A terapia combinada está recomendada quando a dor é intensa (dor >6 em 10), especialmente quando o envolvimento é poliarticular (≥ 4 pequenas articulações) ou com envolvimento de mais uma ou duas grandes articulações. As seguintes opções de tratamento combinado são recomendadas: colchicina e AINE, corticosteroides orais e colchicina ou corticoides intra-articulares e qualquer uma das outras classes. O uso de corticoides sistêmicos e AINE não é recomendado pelo sinergismo da toxicidade gastrointestinal.

Anti-inflamatórios não esteroides (AINEs)

Os anti-inflamatórios não esteroides (AINEs) constituem a terapia mais usada no tratamento precoce da artrite gotosa aguda e, devido à intensidade das crises, podem ser administrados em suas dosagens máximas. Os AINEs têm sua função anti-inflamatória por meio da inibição das enzimas cicloxigenases (COX), que catalisam a transformação de ácido aracdônico derivado de fosfolipídios de membrana em prostaglandinas.

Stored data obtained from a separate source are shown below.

(** Changing the bit at one position [q] of [js] changes the parity sums
    that cover [q], by the difference of the two bits. *)
Lemma xor_bits_update (bits bits' : Z -> Z) (i q : Z) (js : list Z) :
  NoDup js -> In q js ->
  (forall j, In j js -> j <> q -> covers i j = true -> bits' j = bits j) ->
  xor_bits bits' i js =
  Z.lxor (xor_bits bits i js)
         (if covers i q then Z.lxor (bits q) (bits' q) else 0).
Proof.
  induction js as [|j js IH]; intros Hnd Hin Hext; [contradiction|].
  apply NoDup_cons_iff in Hnd as [Hnotin Hnd]. cbn [xor_bits].
  destruct (Z.eq_dec j q) as [->|Hne].
  - rewrite (xor_bits_ext bits bits') with (js := js).
    2:{ intros k Hk Hc. apply Hext; [right; exact Hk| |exact Hc].
        intros ->. contradiction. }
    destruct (covers i q).
    + apply lxor_swap.
    + rewrite Z.lxor_0_r. reflexivity.
  - destruct Hin as [Heq|Hin]; [contradiction|].
    rewrite IH by (try assumption; intros k Hk; apply Hext; right; exact Hk).
    rewrite Z.lxor_assoc. destruct (covers i j) eqn:E; [|reflexivity].
    rewrite (Hext j) by (assumption || left; reflexivity). reflexivity.
Qed.
(** ** Nodes without variables, and failed builds *)

(** The snapshot of no variables is the snapshot a new node starts with. *)
Lemma build_empty_snapshot `{Runtime} (s : state) (n : node_id) (p : ParamObj) :
  nodes s !! n = Some p → _variables p = ∅ → _vars_state p = ∅ →
  build n s = (Ok (_instance p), s).
Proof.
  intros Hn Hvars Hvs. apply (build_hit s n p Hn).
  rewrite Hvars, Hvs. unfold snapshot. apply fmap_empty.
Qed.

Lemma build_new_without_variables `{Runtime} (s : state) (cls0 : value)
    (args0 : list value) (kwargs0 : list (string * value)) (n : node_id) (s' : state) :
  _variables (ParamObj_init s cls0 args0 kwargs0) = ∅ →
  nodes s' !! n = Some (ParamObj_init s cls0 args0 kwargs0) →
  build n s' = (Ok VNone, s').
Proof. intros Hempty Hn. by apply (build_empty_snapshot s' n _ Hn). Qed.

(** No build, of the node or of another one, changes a node that has no
    variables and holds the empty snapshot. *)
Lemma inv_never_built `{Runtime} (n : node_id) (p : ParamObj) fuel :
  _variables p = ∅ → _vars_state p = ∅ →
  ∀ m, inv (λ s, nodes s !! n = Some p) (build_fuel fuel m).
Proof.
  intros Hvars Hvs. induction fuel as [|fuel IH]; intros m s Hs; [done|].
  rewrite build_fuel_unfold.
  destruct (nodes s !! m) as [self|] eqn:Hm; [|done].
  case_decide as Hmiss; [|done].
  assert (m ≠ n) as Hne.
  { intros ->. apply Hmiss. assert (self = p) as -> by congruence.
    rewrite Hvars, Hvs. unfold snapshot. apply fmap_empty. }
  assert (inv (λ s, nodes s !! n = Some p)
              (rebuild (build_fuel fuel) m self (snapshot s (_variables self)))) as Hr.
  { apply inv_rebuild.
    - intros f _ s1 Hs1. simpl. by rewrite list_lookup_alter_ne.
    - intros obj a k s1 Hs1. unfold invoke. by destruct (py_call obj a k).
    - intros m' _. apply IH. }
  specialize (Hr s Hs).
  destruct (rebuild _ _ _ _ s) as [[[]|e|] s']; simpl in *; try done.
  by destruct (nodes s' !! m).
Qed.

Lemma exec_keeps_never_built `{Runtime} `{Serializer} (op : operation) (s : state)
    (n : node_id) (p : ParamObj) :
  _variables p = ∅ → _vars_state p = ∅ →
  nodes s !! n = Some p → nodes (exec op s) !! n = Some p.
Proof.
  intros Hvars Hvs Hn.
  assert (∀ c a k, nodes (new_ParamObj c a k s).2 !! n = Some p) as Hnew.
  { intros c a k. destruct (new_ParamObj_cases c a k s) as [->|[e ->]]; [|done].
    simpl. by apply lookup_app_l_Some. }
  destruct op as [c a k|m|m a k|m name|m|m|method self other|self|self]; simpl.
  - apply Hnew.
  - by apply (inv_never_built n p (S m) Hvars Hvs m s).
  - destruct (call_cases s m a k) as [->|[_ ->]]; [done|]. by apply lookup_app_l_Some.
  - unfold __getattr__, bind, get_node, lift.
    destruct (nodes s !! m) as [q|]; [|done].
    destruct (hasattr s (cls q) name) as [[]| |]; simpl; try done; [apply (Hnew _ _ [])|].
    by destruct (__str__ s m).
  - done.
  - done.
  - unfold call_injected, _do_op, _do_rop.
    destruct (OpSupport_injected !! method) as [[op_name|op_name]|]; [| |done];
      destruct (operator_getattr op_name); simpl; (done || apply (Hnew _ _ [])).
  - apply (Hnew _ _ []).
  - apply (Hnew _ _ []).
Qed.

(** C2 (what the code does instead).  A node constructed with an empty
    variables mapping (the constructor having accepted its keywords) is
    never built: whatever operations follow its construction, [build] on it
    returns [None] and leaves the store as it is, so the wrapped callable is
    not invoked, not even the first time. *)
Theorem build_without_variables `{Runtime} `{Serializer} (s : state) (cls0 : value)
    (args0 : list value) (kwargs0 : list (string * value)) (ops : list operation) :
  keyword_clash init_params kwargs0 = None →
  _variables (ParamObj_init s cls0 args0 kwargs0) = ∅ →
  let n := length (nodes s) in
  let s' := run ops (new_ParamObj cls0 args0 kwargs0 s).2 in
  build n s' = (Ok VNone, s').
Proof.
  intros Hbound Hempty n s'.
  apply (build_new_without_variables s cls0 args0 kwargs0); [done|].
  unfold s', run.
  assert (nodes (new_ParamObj cls0 args0 kwargs0 s).2 !! n
          = Some (ParamObj_init s cls0 args0 kwargs0)) as Hn
    by (rewrite new_ParamObj_bound by done; by apply list_lookup_middle).
  revert Hn. generalize (new_ParamObj cls0 args0 kwargs0 s).2.
  induction ops as [|op ops IH]; intros s0 Hn; simpl; [done|].
  apply IH. by apply exec_keeps_never_built.
Qed.

Lemma build_without_variables_witness :
  build 0 Demo.with_constant = (Ok VNone, Demo.with_constant)
  ∧ (let s' := run [op_build 0; op_str 0; op_build 0] Demo.with_constant in
     build 0 s' = (Ok VNone, s') ∧ call_log s' = [])
  ∧ py_call Demo.four [] [] = inr (VInt 4).
Proof.
  split; [|split; [|reflexivity]].
  - apply (build_without_variables Demo.empty Demo.four [] [] []); reflexivity.
  - split; [|vm_compute; reflexivity].
    apply (build_without_variables Demo.empty Demo.four [] []
             [op_build 0; op_str 0; op_build 0]); reflexivity.
Defined.

(** C3 (what the code does instead).  When a build raises, the node has
    already recorded the version counters of the failed attempt: its cached
    instance is what it was, its snapshot is not, and the next [build] with
    the counters unchanged returns the old cached instance ([None] when
    there was none) without running anything. *)
Theorem failed_build_commits_snapshot `{Runtime} (s s1 : state) (n : node_id)
    (p : ParamObj) (e : exn) :
  wf s →
  nodes s !! n = Some p →
  build n s = (Raise e, s1) →
  nodes s1 !! n = Some (with_vars_state (snapshot s (_variables p)) p)
  ∧ snapshot s (_variables p) ≠ _vars_state p
  ∧ build n s1 = (Ok (_instance p), s1).
Proof.
  intros Hwf Hn Hbuild.
  destruct (build_commits_snapshot s n p Hwf Hn) as (p' & Hp' & Hsk & Hvs & _ & Hinst).
  rewrite Hbuild in Hp', Hinst. simpl in Hp', Hinst. specialize (Hinst e eq_refl).
  assert (p' = with_vars_state (snapshot s (_variables p)) p) as ->.
  { destruct p, p'. unfold skeleton in Hsk. simpl in *. by simplify_eq. }
  split; [done|]. split.
  - intros Heq. by rewrite (build_hit s n p Hn Heq) in Hbuild.
  - apply (build_hit s1 n _ Hp'). simpl.
    apply same_structure_snapshot. symmetry in Hbuild.
    pose proof (build_structure n s) as Hs. by rewrite <-Hbuild in Hs.
Qed.

Lemma failed_build_commits_snapshot_witness :
  let e := PyError "ValueError" "not positive" in
  let s1 := (build 0 Demo.with_N_negative).2 in
  build 0 Demo.with_N_negative = (Raise e, s1)
  ∧ call_log s1 = [mkInvocation Demo.positive [VInt (-1)] []]
  ∧ (_vars_state <$> nodes Demo.with_N_negative !! 0) = Some ∅
  ∧ (_vars_state <$> nodes s1 !! 0) = Some {[ "t" := 0%Z ]}
  ∧ build 0 s1 = (Ok VNone, s1).
Proof.
  intros e s1.
  assert (build 0 Demo.with_N_negative = (Raise e, s1)) as Hbuild by (vm_compute; reflexivity).
  split; [exact Hbuild|]. split; [vm_compute; reflexivity|].
  split; [vm_compute; reflexivity|]. split; [vm_compute; reflexivity|].
  refine (proj2 (proj2 (failed_build_commits_snapshot Demo.with_N_negative s1 0
    (ParamObj_init Demo.negative_var Demo.positive [VVar 0] []) e _ _ Hbuild))).
  - compute_done.
  - vm_compute; reflexivity.
Defined.

(** ** Rendering *)

Lemma outcome_bind_Ok {A B} (m : outcome A) (k : A → outcome B) (b : B) :
  (m ≫= k) = Ok b ↔ ∃ a, m = Ok a ∧ k a = Ok b.
Proof.
  destruct m as [a|e|]; simpl; split; try done.
  - eauto.
  - by intros (a' & [= <-] & ?).
  - by intros (? & ? & ?).
  - by intros (? & ? & ?).
Qed.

Entre os AINEs comumente prescritos na gota, é tradicional o emprego de indometacina. Entretanto, há evidências de que qualquer AINE tem efeito semelhante na redução da atividade inflamatória aguda na gota. Como os pacientes com gota geralmente têm comorbidades e as doses de anti-inflamatórios prescritas são altas, inibidores de bomba de prótons podem ser usados a fim de prevenir danos gastrointestinais, como ulceração, sangramentos e perfuração.

Colchicina

A colchicina, um alcaloide derivado de extratos do açafrão-do-prado, também é recomendada no tratamento de primeira linha. Essa substância
tem diversos efeitos já relatados, a inibição da divisão celular é o mais conhecido. No contexto da gota, essa função interfere diretamente na atividade dos neutrófilos, além de inibir a formação do inflamassomo NLRP3 induzida por cristais de ácido úrico.

Quanto à dosagem, há diferenças entre as recomendações da Liga Europeia Contra o Reumatismo (European League Against Rheumatism – Eular) e o Colégio Americano de Reumatologia (American College of Rheumatology – ACR). A primeira recomenda uma dose máxima de 0,5mg três vezes ao dia e a segunda propõe administrar uma dose de 1,2 g, seguida de outra administração de 0,6mg uma hora depois, repetida em 12 horas.

As diretrizes da ACR complementam que o tratamento com colchicina obtém melhores resultados se iniciado em até 24 horas do início dos sintomas, não deve exceder 36 horas e permanece até que a crise seja suprimida. A administração endovenosa de colchicina é extremamente tóxica e não recomendada.